Dreißig, bald vierzig Jahre sind mehr als eine Generation und eine halbe Ewigkeit. Die Gefahr, die im Vergessen liegt, wenn man sich auf diesen Zeitspannen bewegt, ist groß. Vielleicht macht das einen Teil der Huldigung aus, die Wader von den Siebenhundert im Saal erfährt. Dass er als Liedermacher seine Aufgabe sieht, die Erinnerung wach zu halten. Das Griffbrett seiner Gitarre ist die Leiste, auf der er die Zeiten wandert. Seine ausgefuchste Fingertechnik verhilft ihm dazu, leicht die Bögen zwischen der Naturlyrik der Romantiker und seinem eigenen Leben zu spannen. „Folkpicking“ nennt man das Anreißen der Saiten mittels spitz zulaufenden Fingerringen. Waders Gitarrenbegleitung schreitet um Einiges flotter daher als seine Texte; sie perlt über die Stufen der erzählten Erinnerung und trägt seine Texte darüber hinweg, denn Waders Verse können auch einmal in längere Nebensatzkonstruktionen gekleidet sein. Wie deutsch das klingt, würde Hannes Wader, der nichts mehr ablehnt als Nationalismus, wohl ungern hören. Trotzdem, der Barde, der mit tiefer Bärenstimme loslegt, und in der hohen Lage zu dem neigt, was man schön Deutsch auch „Schmettern“ nennen könnte, ist ja so etwas wie eine nationale Institution. Hannes Wader, jetzt fast fünfundsechzig Jahre alt, ist auf seine spröde, nordische Art das verkörperte Gewissen eines stets problematischen Landes.

Gleich zu Beginn versucht Wader sich seines eigenen Mythos“ zu entledigen. Sein Lied „Heute hier, morgen dort“ hat sich in seiner ergreifenden sprachlichen Schlichtheit, seiner einprägsamen Melodie und seiner pragmatischen Weltsicht vom Autor längst verselbständigt. Fast jeder kennt es, nur wenige verbinden es mit Wader. Das hier besungene Unstete des Lebens, die Veränderung, die ein Teil davon ist und das ewige Wandern, können als hymnische Programmatik des Sängers aufgefasst werden.
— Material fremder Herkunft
(** The idle thread runs [idle_thread_func] and nothing else; every other thread
    calls the operations as it likes.  A thread may exit when its parent's [child_exit] is in
    use.  The memory [kmalloc] returns is not a [struct thread] of the table.
    Allocation, the page tables and user programs change the memory [k] between
    these steps.  A process gives up its space before its thread exits; a fork
    clones the parent's before the new thread starts, the memory [k] with the space
    [m] of the new process active ([sysfork]); a process structure is given its
    space and to a thread ([procmgr_init]). *)
Inductive step : kthreads -> kthreads -> Prop :=
| step_yield s s' :
    tp s <> idle_thread -> thread_yield s = Ok (tt, s') -> step s s'
| step_idle slept s s' :
    tp s = idle_thread -> idle_thread_func s = Ok (slept, s') -> step s s'
| step_wait c s s' :
    live c -> tp s <> idle_thread -> condition_wait c s = Ok (tt, s') -> step s s'
| step_broadcast c s s' :
    live c -> condition_broadcast c s = Ok (tt, s') -> step s s'
| step_exit k s s' :
    tp s <> idle_thread -> live (child_exit (parent (threads s (tp s)))) ->
    thread_exit main_thread (with_pages k s) = Ok (tt, s') -> step s s'
| step_spawn nm tid s s' :
    (forall child k, kmalloc THREAD_SZ (pages s) = Ok (child, k) -> child <> 0 /\ child ∉ thrtab s) ->
    thread_spawn nm s = Ok (tid, s') -> step s s'
| step_join tid r s s' :
    tp s <> idle_thread -> live (child_exit (tp s)) -> thread_join tid s = Ok (r, s') -> step s s'
| step_join_any r s s' :
    tp s <> idle_thread -> live (child_exit (tp s)) -> thread_join_any s = Ok (r, s') -> step s s'
| step_join_resumed tid s s' :
    join_any_resumed s = Ok (tid, s') -> step s s'
| step_fork child_proc m tid0 tid k s s' :
    (forall child k', kmalloc THREAD_SZ k = Ok (child, k') -> child <> 0 /\ child ∉ thrtab s) ->
    free_tid (thrtab s) (range 16 0 NTHR 1) <> None -> satp k = m ->
    thread_fork_to_user child_proc tid0 (tp s) (with_mtag child_proc m (with_pages k s)) = Ok (tid, s') -> step s s'
| step_process tid p m s s' :
    p <> 0 -> satp (pages s) = m ->
    thread_set_process tid p (with_mtag p m s) = Ok (tt, s') -> step s s'
| step_memory k s : satp k = satp (pages s) -> step s (with_pages k s)
| step_intr b s : step s (with_sie b s).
Dass Wader hier, wie auch in seinen romantischen Liedern über einen „Hölzernen Brunnen“, an dessen „kühlem Grunde“ Freunde ein unvergessenes Mahl einnehmen, oder über einen „Weißdornbusch“, unter dem Wader Zauberer Merlin schnarchen hört, ziemlich nah am deutschen Idealismus ist, haben auch Rechtsextreme wahrgenommen. Nazis singen Wader, den Kommunisten und Friedensaktivisten?! Gegen eine Vereinnahmung wehrt sich Hannes Wader fassungslos mit einer gesungenen Erklärung. Hat es seinen Liedern an Deutlichkeit gefehlt? „Seiner Feinde muss man sich erwehren“, kommt er zum kämpferischen Schluss, er „rede nicht mit Nazis“. Der Saal teilt diese Meinung und applaudiert hier besonders Rücken stärkend.

Die kritischen Zeitreisen des Hannes Wader reichen zurück bis in die Zeit des Soldatenkönigs: „Oh König von Preußen“, ein Anti-Militarismus-Song über die Qualen eines Soldaten unter Friedrich-Wilhelm I., wird vom Potsdamer Publikum natürlich besonders warmherzig aufgenommen.

Die schwierigste Unternehmung in die Vergangenheit ist für Hannes Wader jedoch die eigene Familiengeschichte, deren sozialdemokratische Wurzeln er im Stück „Familienerbe“ in epischer Länge vertont hat. Sie reicht von dem Vorfahre, der im 19. Jahrhundert aufgrund der Sozialistengesetze verfolgt wurde, bis zum Vater, dessen Haltung gegen einen alten Nazi Wader immer bewunderte. Hier ist Wader ganz bei sich: Politische Geschichte, die von persönlicher nicht zu trennen ist. „Ich möchte, dass die Erinnerung an sie nicht so schnell verblasst“, singt er mit warmem Timbre und meint: Im Guten wie im Schlechten.